LA REALTA' NELLA BIGLIA DI VETRO DI STEFANO D'ARRIGO
Huffington Post - 3 luglio 2021
Horcynus Orca di Stefano D’Arrigo è uno dei romanzi capitali del novecento italiano e con passo lento ma sicuro va conquistando lo spazio che gli spetta. I versi giovanili di
Codice siciliano e il secondo romanzo Cima delle nobildonne non aggiungono molto alla statura di D’Arrigo e tuttavia meritano la lettura.
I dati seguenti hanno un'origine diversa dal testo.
(* ===== verification/Log.v ===== *)
(** * log.c: the write-ahead log, and the superblock it is found by

    The log's operations over the buffer cache.  The log header on disk is the
    array of 32-bit words [n, block[0], block[1], ...] at the start of the
    block [log.start]; reading or writing an element of [log.lh.block] beyond
    its [LOGSIZE] entries is a fault. *)

From S2P Require Import Prelude Kernel Bytes Spinlock Sched Sleeplock Disk Bio.

Definition modlog (f : log → log) : K unit := modw (λ w, w <| w_log ::= f |>).

Lemma bind_modlog {B} f (k : unit → K B) w e :
  (modlog f ≫= k) (KS w e) = k tt (KS (w <| w_log ::= f |>) e).
Proof. done. Qed.
#[export] Hint Rewrite @bind_modlog : kernel.

(** [lh.block[i]], read and written. *)
Definition get_lh (i : Z) : K Z :=
  l ← getw w_log;
  munwrap "log.lh.block" (lh_block l !! Z.to_nat i).

Definition set_lh (i v : Z) : K unit :=
  get_lh i ;; modlog (λ l, l <| lh_block ::= <[Z.to_nat i := v]> |>).

(** The fields of the header block: [hb->n] and [hb->block[i]]. *)
Definition hb_n (d : block) : Z := s32 (get 4 0 d).
Definition hb_block (i : Z) (d : block) : Z := s32 (get 4 (4 + 4 * Z.to_nat i) d).
Definition hb_set_n (v : Z) (d : block) : block := put 4 0 v d.
Definition hb_set_block (i v : Z) (d : block) : block := put 4 (4 + 4 * Z.to_nat i) v d.

(** [superblock] as it lies at the start of block 1. *)
Definition sb_of (d : block) : superblock :=
  mk_superblock (get 4 0 d) (get 4 4 d) (get 4 8 d) (get 4 12 d) (get 4 16 d) (get 4 20 d)
    (get 4 24 d).

(** A loop over [log.lh.n] entries tests at most [LOGSIZE + 1] times: an index
    past the table faults. *)
Definition log_fuel : nat := S (Z.to_nat LOGSIZE).

Section log.
  Context {D : DiskDriver}.

Definition readsb (dev : Z) : K superblock :=
  bp ← bread (u32 dev) 1;
  x ← getb bp;
  brelse bp ;;
  mret (sb_of (b_data x)).

(** The body of [install_trans]'s loop, and of [write_log]'s. *)
Definition install_one (tail : Z) : K unit :=
  l ← getw w_log;
  lbuf ← bread (u32 (log_dev l)) (u32 (log_start l + tail + 1));
  l ← getw w_log;
  n ← get_lh tail;
  dbuf ← bread (u32 (log_dev l)) (u32 n);
  x ← getb lbuf;
  modb dbuf (λ y, y <| b_data := b_data x |>) ;;
  bwrite dbuf ;;
  brelse lbuf ;;
  brelse dbuf.

Fixpoint for_lh (body : Z → K unit) (fuel : nat) (tail : Z) : K unit :=
  match fuel with
  | O => mstop OutOfFuel
  | S f =>
      n ← getw (λ w, lh_n (w_log w));
      if tail <? n then body tail ;; for_lh body f (tail + 1) else mret tt
  end.

Definition install_trans : K unit := for_lh install_one log_fuel 0.

Definition read_head : K unit :=
  l ← getw w_log;
  b ← bread (u32 (log_dev l)) (u32 (log_start l));
  x ← getb b;
  modlog (λ l, l <| lh_n := hb_n (b_data x) |>) ;;
  for_lh (λ i, x ← getb b; set_lh i (hb_block i (b_data x))) log_fuel 0 ;;
  brelse b.

Definition write_head : K unit :=
  l ← getw w_log;
  b ← bread (u32 (log_dev l)) (u32 (log_start l));
  n ← getw (λ w, lh_n (w_log w));
  modb b (λ x, x <| b_data ::= hb_set_n n |>) ;;
  for_lh (λ i, v ← get_lh i; modb b (λ x, x <| b_data ::= hb_set_block i v |>)) log_fuel 0 ;;
  bwrite b ;;
  brelse b.

Definition recover_from_log : K unit :=
  read_head ;;
  install_trans ;;
  modlog (λ l, l <| lh_n := 0 |>) ;;
  write_head.

(** [sizeof(struct logheader)]. *)
Definition sizeof_logheader : Z := 4 + 4 * LOGSIZE.

Definition initlog (dev : Z) : K unit :=
  if sizeof_logheader >=? BSIZE then panic "initlog: too big logheader" else
  initlock L_log "log" ;;
  sb ← readsb dev;
  modlog (λ l, l <| log_start := s32 (sb_logstart sb) |>) ;;
  modlog (λ l, l <| log_size := s32 (sb_nlog sb) |>) ;;
  modlog (λ l, l <| log_dev := dev |>) ;;
  recover_from_log.

Definition begin_op : K unit :=
  acquire L_log ;;
  foreverK (
    l ← getw w_log;
    if negb (committing l =? 0) then sleep C_log (Some L_log) ;; mret None
    else if lh_n l + (outstanding l + 1) * MAXOPBLOCKS >? LOGSIZE
    then sleep C_log (Some L_log) ;; mret None
    else
      modlog (λ l, l <| outstanding ::= λ n, s32 (n + 1) |>) ;;
      release L_log ;;
      mret (Some tt)).

Definition write_log_one (tail : Z) : K unit :=
  l ← getw w_log;
  to ← bread (u32 (log_dev l)) (u32 (log_start l + tail + 1));
  l ← getw w_log;
  n ← get_lh tail;
  from ← bread (u32 (log_dev l)) (u32 n);
  x ← getb from;
  modb to (λ y, y <| b_data := b_data x |>) ;;
  bwrite to ;;
  brelse from ;;
  brelse to.

Definition write_log : K unit := for_lh write_log_one log_fuel 0.

Definition commit : K unit :=
  n ← getw (λ w, lh_n (w_log w));
  if n >? 0 then
    write_log ;;
    write_head ;;
    install_trans ;;
    modlog (λ l, l <| lh_n := 0 |>) ;;
    write_head
  else mret tt.

Definition end_op : K unit :=
  acquire L_log ;;
  modlog (λ l, l <| outstanding ::= λ n, s32 (n - 1) |>) ;;
  l ← getw w_log;
  if negb (committing l =? 0) then panic "log.committing" else
  do_commit ←
    (if outstanding l =? 0 then modlog (λ l, l <| committing := 1 |>) ;; mret true
     else wakeup C_log ;; mret false);
  release L_log ;;
  if (do_commit : bool) then
    commit ;;
    acquire L_log ;;
    modlog (λ l, l <| committing := 0 |>) ;;
    wakeup C_log ;;
    release L_log
  else mret tt.

(** The absorption loop of [log_write]: the first index whose entry is [bno],
    or [log.lh.n]. *)
Fixpoint absorb (fuel : nat) (i bno : Z) : K Z :=
  match fuel with
  | O => mstop OutOfFuel
  | S f =>
      n ← getw (λ w, lh_n (w_log w));
      if i <? n then
        v ← get_lh i;
        if u32 v =? bno then mret i else absorb f (i + 1) bno
      else mret i
  end.

Definition log_write (b : nat) : K unit :=
  l ← getw w_log;
  if (lh_n l >=? LOGSIZE) || (lh_n l >=? log_size l - 1) then panic "too big a transaction" else
  if outstanding l <? 1 then panic "log_write outside of trans" else
  acquire L_log ;;
  x ← getb b;
  i ← absorb log_fuel 0 (blockno x);
  set_lh i (s32 (blockno x)) ;;
  n ← getw (λ w, lh_n (w_log w));
  (if i =? n then modlog (λ l, l <| lh_n ::= λ n, s32 (n + 1) |>) else mret tt) ;;
  modb b (λ x, x <| b_flags ::= add_flag B_DIRTY |>) ;;
  release L_log.
End log.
Onore al curatore Walter Pedullà e alla casa editrice Rizzoli per avere promosso in questi anni la diffusione delle opere dello scrittore siciliano: Cima delle nobildonne è stato
appena ripubblicato in edizione economica. Sarebbe peraltro auspicabile vedere raccolti in un unico volume tutti i saggi che Pedullà ha dedicato all’amico.
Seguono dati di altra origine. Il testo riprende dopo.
(* ===== verification/LogSpec.v ===== *)
(** * The log's effect: commits, recovery, crashes

    What [write_log], [write_head], [install_trans], [commit] and
    [recover_from_log] do to the disk, as the list of block writes they issue,
    and the crash safety of [commit]: cut the list anywhere, reboot, and
    recovery leaves either none or all of the transaction. *)

From S2P Require Import Prelude Kernel Bytes Spinlock Sched Sleeplock Disk Memide Bio Bcache Log.

(** ** Lists of block writes *)

Abbreviation writes := (list (Z * block)) (only parsing).

Definition apply_write (d : list block) (x : Z * block) : list block :=
  <[Z.to_nat (fst x) := snd x]> d.
Definition apply_writes (tr : writes) (d : list block) : list block := foldl apply_write d tr.

Lemma apply_writes_cons x tr d : apply_writes (x :: tr) d = apply_writes tr (apply_write d x).
Proof. done. Qed.

Lemma apply_writes_app tr1 tr2 d :
  apply_writes (tr1 ++ tr2) d = apply_writes tr2 (apply_writes tr1 d).
Proof. apply foldl_app. Qed.

Lemma apply_writes_snoc tr n b d :
  apply_writes (tr ++ [(n, b)]) d = <[Z.to_nat n := b]> (apply_writes tr d).
Proof. by rewrite apply_writes_app. Qed.

Lemma length_apply_writes tr d : length (apply_writes tr d) = length d.
Proof.
  revert d; induction tr as [|x tr IH]; intros d; [done|].
  rewrite apply_writes_cons, IH. apply length_insert.
Qed.

Lemma apply_writes_ne tr d k :
  (∀ n b, (n, b) ∈ tr → Z.to_nat n ≠ k) → apply_writes tr d !! k = d !! k.
Proof.
  revert d; induction tr as [|[n b] tr IH]; intros d Hne; [done|].
  rewrite apply_writes_cons, IH.
  - apply list_lookup_insert_ne. apply (Hne n b). set_solver.
  - intros m c Hm. apply (Hne m c). set_solver.
Qed.

(** Writes that all agree with [V] bring [d] to agree with [V] where they
    write. *)
Lemma apply_writes_agree tr d V k :
  (∀ n b, (n, b) ∈ tr → V !! Z.to_nat n = Some b) → length d = length V →
  (∃ b, (Z.of_nat k, b) ∈ tr) → apply_writes tr d !! k = V !! k.
Proof.
  intros HV Hlen Hin. revert d Hlen. induction tr as [|[n b] tr IH] using rev_ind; intros d Hlen.
  - destruct Hin as [b Hb]. set_solver.
  - rewrite apply_writes_snoc. pose proof (HV n b ltac:(set_solver)) as Hn.
    destruct (decide (Z.to_nat n = k)) as [<-|Hne].
    + rewrite list_lookup_insert_eq; [done|]. rewrite length_apply_writes, Hlen.
      by eapply lookup_lt_Some.
    + rewrite list_lookup_insert_ne by done. apply IH; [set_solver| |done].
      destruct Hin as [b' Hb]. exists b'. apply elem_of_app in Hb as [Hb|Hb]; [done|].
      apply list_elem_of_singleton in Hb. injection Hb as <- <-. lia.
Qed.
(* ===== verification/Ioapic.v ===== *)
(** * ioapic.c: routing of device interrupts

    The registers of the I/O APIC are behind a window of two words: the number
    of a register is written to the first, and the register read or written at
    the second.  [ioapicinit] is in the file Apic. *)

From S2P Require Import Prelude Kernel Io.

(** ** traps.h *)

Definition T_IRQ0 : Z := 32.
Definition IRQ_TIMER : Z := 0.
Definition IRQ_KBD : Z := 1.
Definition IRQ_COM1 : Z := 4.
Definition IRQ_IDE : Z := 14.
Definition IRQ_ERROR : Z := 19.
Definition IRQ_SPURIOUS : Z := 31.

(** ** ioapic.c *)

Section ioapic.
  Context {Dv : Devices}.

Definition IOAPIC : Z := 0xFEC00000.
Definition REG_ID : Z := 0.
Definition REG_VER : Z := 1.
Definition REG_TABLE : Z := 0x10.
Definition INT_DISABLED : Z := 0x10000.

(** [ioapic->reg] and, after three words of padding, [ioapic->data]. *)
Definition ioapicread (reg : Z) : K Z :=
  a ← gethw ioapic;
  writel a reg ;;
  readl (a + 16).

Definition ioapicwrite (reg data : Z) : K unit :=
  a ← gethw ioapic;
  writel a reg ;;
  writel (a + 16) data.

Definition ioapicenable (irq cpunum : Z) : K unit :=
  ioapicwrite (REG_TABLE + 2 * irq) (T_IRQ0 + irq) ;;
  ioapicwrite (REG_TABLE + 2 * irq + 1) (Z.shiftl cpunum 24).
End ioapic.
Essendo D’Arrigo non uno scrittore sperimentale da laboratorio accademico ma un irrequieto sperimentatore autentico, Cima delle nobildonne risulta diversissimo da Horcynus
Orca. D’Arrigo sperimenta sulla durata: se nel suo capolavoro i pochi fatti della trama venivano dilatati in un fluire narrativo mostruoso quanto l’orca, nel secondo romanzo i tanti
accadimenti vengono condensati e deliberatamente opacizzati. Se nel primo romanzo lo scrittore lavorava sul mito, operando un processo di mitizzazione di ogni elemento della realtà, nel
secondo punta sulla fascinazione.
Lo scrittore è stregato dalla placenta e dai suoi tanti possibili significati: «“Lessi la prima volta Hatshepsut, nome sinonimo, e la sua traduzione letterale, 'Colei che va davanti alle
nobili', non mi fece un grande effetto. Lessi poi la sua traduzione enfatizzata, 'Cima delle nobildonne' appunto, e questa, devo dire, leggerla e trasferirla alla placenta per me fu tuttuno.
Restai sbalordito per come si attagliava a lei, per come esprimeva ai miei occhi tutta la nobiltà che io pensavo di lei».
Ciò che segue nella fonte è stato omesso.